### What is expected
Both the line below containing "exists n. by" and the line containing "redirect_chain start previous", along with every line between them, should be repeated exactly; no other line belongs in the answer.

### Input material
=== Section Start ===

Lemma ip_classification_witness :
  is_public_ip (V6 (mapped (ipv4 10 0 0 1))) = false
  /\ is_never_allowed_ip (V6 (mapped (ipv4 169 254 169 254))) = true.
Proof.
  split.
  - rewrite (proj1 (ip_classification (V6 (mapped (ipv4 10 0 0 1))) ltac:(unfold ip_wf, mapped, ipv4; lia))).
    vm_compute. reflexivity.
  - rewrite (proj2 (proj2 (ip_classification (V6 (mapped (ipv4 169 254 169 254)))
      ltac:(unfold ip_wf, mapped, ipv4; lia)) _ eq_refl ltac:(unfold ipv4; lia))).
    vm_compute. reflexivity.
Defined.

(** ** What the gateway connects to *)

Section Targets.
Context `{UrlCrates} (self : SourceUrlPolicy).

(** The addresses a connection for [url] may use: the address that is the
    host, or one the resolver accepted for it. *)
Definition connects (url : Url) (addr : IpAddr) : Prop :=
  exists host, url_host_str url = Some host /\
    match ip_from_str (normalize_host host) with
    | Some ip => addr = ip
    | None => exists addresses, validate_resolved_addresses self host addresses = Ok tt /\ addr ∈ addresses
    end.

(** The operator listed the address or its host. *)
Definition listed (host : string) (addr : IpAddr) : Prop :=
  normalize_host host ∈ sp_allowed_hosts self
  \/ addr ∈ sp_allowed_ips self
  \/ Exists (fun network => network addr = true) (sp_allowed_networks self).

Lemma ip_is_allowed_spec host addr :
  ip_is_allowed self addr (host_in (sp_allowed_hosts self) (normalize_host host)) = true \/
  ip_is_allowed self addr false = true ->
  is_never_allowed_ip addr = false /\ (is_public_ip addr = true \/ listed host addr).
Proof.
  assert (Hgen : forall b, (b = true -> normalize_host host ∈ sp_allowed_hosts self) ->
    ip_is_allowed self addr b = true ->
    is_never_allowed_ip addr = false /\ (is_public_ip addr = true \/ listed host addr)).
  { intros b Hb. unfold ip_is_allowed. destruct (is_never_allowed_ip addr); [done|]. intros Ha.
    split; [done|]. rewrite !orb_true_iff in Ha. destruct Ha as [[[?|?]|Hip]|Hnet]; [by left|right..].
    - left. auto.
    - right. left. apply existsb_exists in Hip as (x & Hx & ->%bool_decide_eq_true).
      by apply list_elem_of_In.
    - right. right. apply existsb_exists in Hnet as (n & Hn & Hc). apply Exists_exists.
      exists n. by rewrite list_elem_of_In. }
  intros [Ha|Ha].
  - eapply Hgen; [|exact Ha]. unfold host_in. intros Hin. apply existsb_exists in Hin as (x & Hx & E).
    apply String.eqb_eq in E. subst x. by apply list_elem_of_In.
  - by apply (Hgen false).
Qed.

(** Follow-up requests: each URL after the first is a redirect the policy
    follows. *)
Inductive redirect_chain (start : Url) : list Url -> Prop :=
| chain_start : redirect_chain start [start]
| chain_next previous url :
    redirect_chain start previous -> follows_redirect self previous url = true ->
    redirect_chain start (previous ++ [url]).

Lemma follows_redirect_spec start previous url :
  List.hd_error previous = Some start -> follows_redirect self previous url = true ->
  Z.of_nat (length previous) <= MAX_REDIRECTS /\ same_origin start url = true
  /\ is_ok (validate_request_url self url) = true.
Proof.
  intros Hhd Hf. unfold follows_redirect in Hf. rewrite Hhd in Hf. cbn [is_none_or] in Hf.
  apply negb_true_iff in Hf. rewrite !orb_false_iff, !negb_false_iff in Hf.
  destruct Hf as (((Hlen & _) & Ho) & Hok). apply Z.ltb_ge in Hlen. done.
Qed.

Lemma redirect_chain_spec start urls :
  is_ok (validate_request_url self start) = true -> redirect_chain start urls ->
  List.hd_error urls = Some start /\ Z.of_nat (length urls) <= MAX_REDIRECTS + 1
  /\ Forall (fun url => is_ok (validate_request_url self url) = true
                        /\ url_host_str url = url_host_str start) urls.
Proof.
  intros Hstart Hc. induction Hc as [|previous url Hc IH Hf]; [by repeat constructor|].
  destruct IH as (Hhd & Hlen & Hall).
  destruct (follows_redirect_spec _ _ _ Hhd Hf) as (Hl & Ho & Hok). split_and!.
  - by destruct previous.
  - rewrite length_app. cbn [length]. lia.
  - apply Forall_app. split; [done|]. apply Forall_singleton. split; [done|].
    unfold same_origin in Ho. rewrite !andb_true_iff, !bool_decide_eq_true in Ho.
    by destruct Ho as [[_ <-] _].
Qed.
End Targets.

(** C29. Outbound requests stay within policy: from an accepted request URL, at
    most [MAX_REDIRECTS] redirects are followed, all to the same host, and every
    address any of these requests connects to is public or was listed by the
    operator, and is never a metadata service, unspecified, multicast or
    broadcast address, whatever the allowlist says. *)
Theorem outbound_targets_safe `{UrlCrates} (self : SourceUrlPolicy) (start : Url) (urls : list Url)
    (Hstart : is_ok (validate_request_url self start) = true)
    (Hchain : redirect_chain self start urls) :
  Z.of_nat (length urls) <= MAX_REDIRECTS + 1
  /\ Forall (fun url => url_host_str url = url_host_str start
       /\ forall addr, connects self url addr ->
            is_never_allowed_ip addr = false
            /\ exists host, url_host_str start = Some host
                 /\ is_metadata_hostname (normalize_host host) = false
                 /\ (is_public_ip addr = true \/ listed self host addr)) urls.
Proof.
  destruct (redirect_chain_spec self start urls Hstart Hchain) as (_ & Hlen & Hall).
  split; [done|]. eapply Forall_impl; [exact Hall|]. cbn. intros url [Hok Hhost]. split; [done|].
  intros addr (host & Hh & Haddr). rewrite <- Hhost.
  unfold validate_request_url, validate_url_common in Hok. rewrite Hh in Hok.
  destruct (negb _ || _ || _ || _); [done|].
  destruct (is_metadata_hostname (normalize_host host)) eqn:Emeta; [done|].
  destruct (ip_from_str (normalize_host host)) as [ip|].
  - subst ip. unfold validate_ip in Hok. destruct (ip_is_allowed self addr false) eqn:Ea; [|done].
    destruct (ip_is_allowed_spec self host addr) as [Hn Hp]; [by right|]. split; [done|].
    exists host. by split_and!.
  - destruct Haddr as (addresses & Hv & Hin). unfold validate_resolved_addresses in Hv.
    destruct addresses as [|x l]; [done|]. rewrite Emeta in Hv. destruct (forallb _ _) eqn:Ef; [|done].
    rewrite forallb_forall in Ef. apply list_elem_of_In in Hin. specialize (Ef addr Hin).
    destruct (ip_is_allowed_spec self host addr) as [Hn Hp]; [by left|]. split; [done|].
    exists host. by split_and!.
Qed.

(** ** Examples *)

(** A parser for plain [http] URLs. *)
Definition example_url_parse (s : string) : option Url :=
  match strip_prefix "http://" s with
  | None => None
  | Some rest =>
      let '(host, path) := unwrap_or (split_once "/"%char rest) (rest, EmptyString) in
      Some (mkUrl s "http" (Some host) "" None None (Some 80) ("/" +:+ path) None None)
  end.
Definition example_crates : UrlCrates :=
  {| url_parse := example_url_parse; ipnet_from_str _ := None |}.

Example allowlist_example :
  let crates := example_crates in
  option_map sp_allowed_hosts (rok (from_allowlist "Upstream, 127.0.0.1")) = Some ["upstream"]
  /\ is_ok (from_allowlist "a*b") = false.
Proof. vm_compute. split; reflexivity. Qed.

=== Section End ===

### Solution below
      exists n. by rewrite list_elem_of_In. }
  intros [Ha|Ha].
  - eapply Hgen; [|exact Ha]. unfold host_in. intros Hin. apply existsb_exists in Hin as (x & Hx & E).
    apply String.eqb_eq in E. subst x. by apply list_elem_of_In.
  - by apply (Hgen false).
Qed.

(** Follow-up requests: each URL after the first is a redirect the policy
    follows. *)
Inductive redirect_chain (start : Url) : list Url -> Prop :=
| chain_start : redirect_chain start [start]
| chain_next previous url :
    redirect_chain start previous -> follows_redirect self previous url = true ->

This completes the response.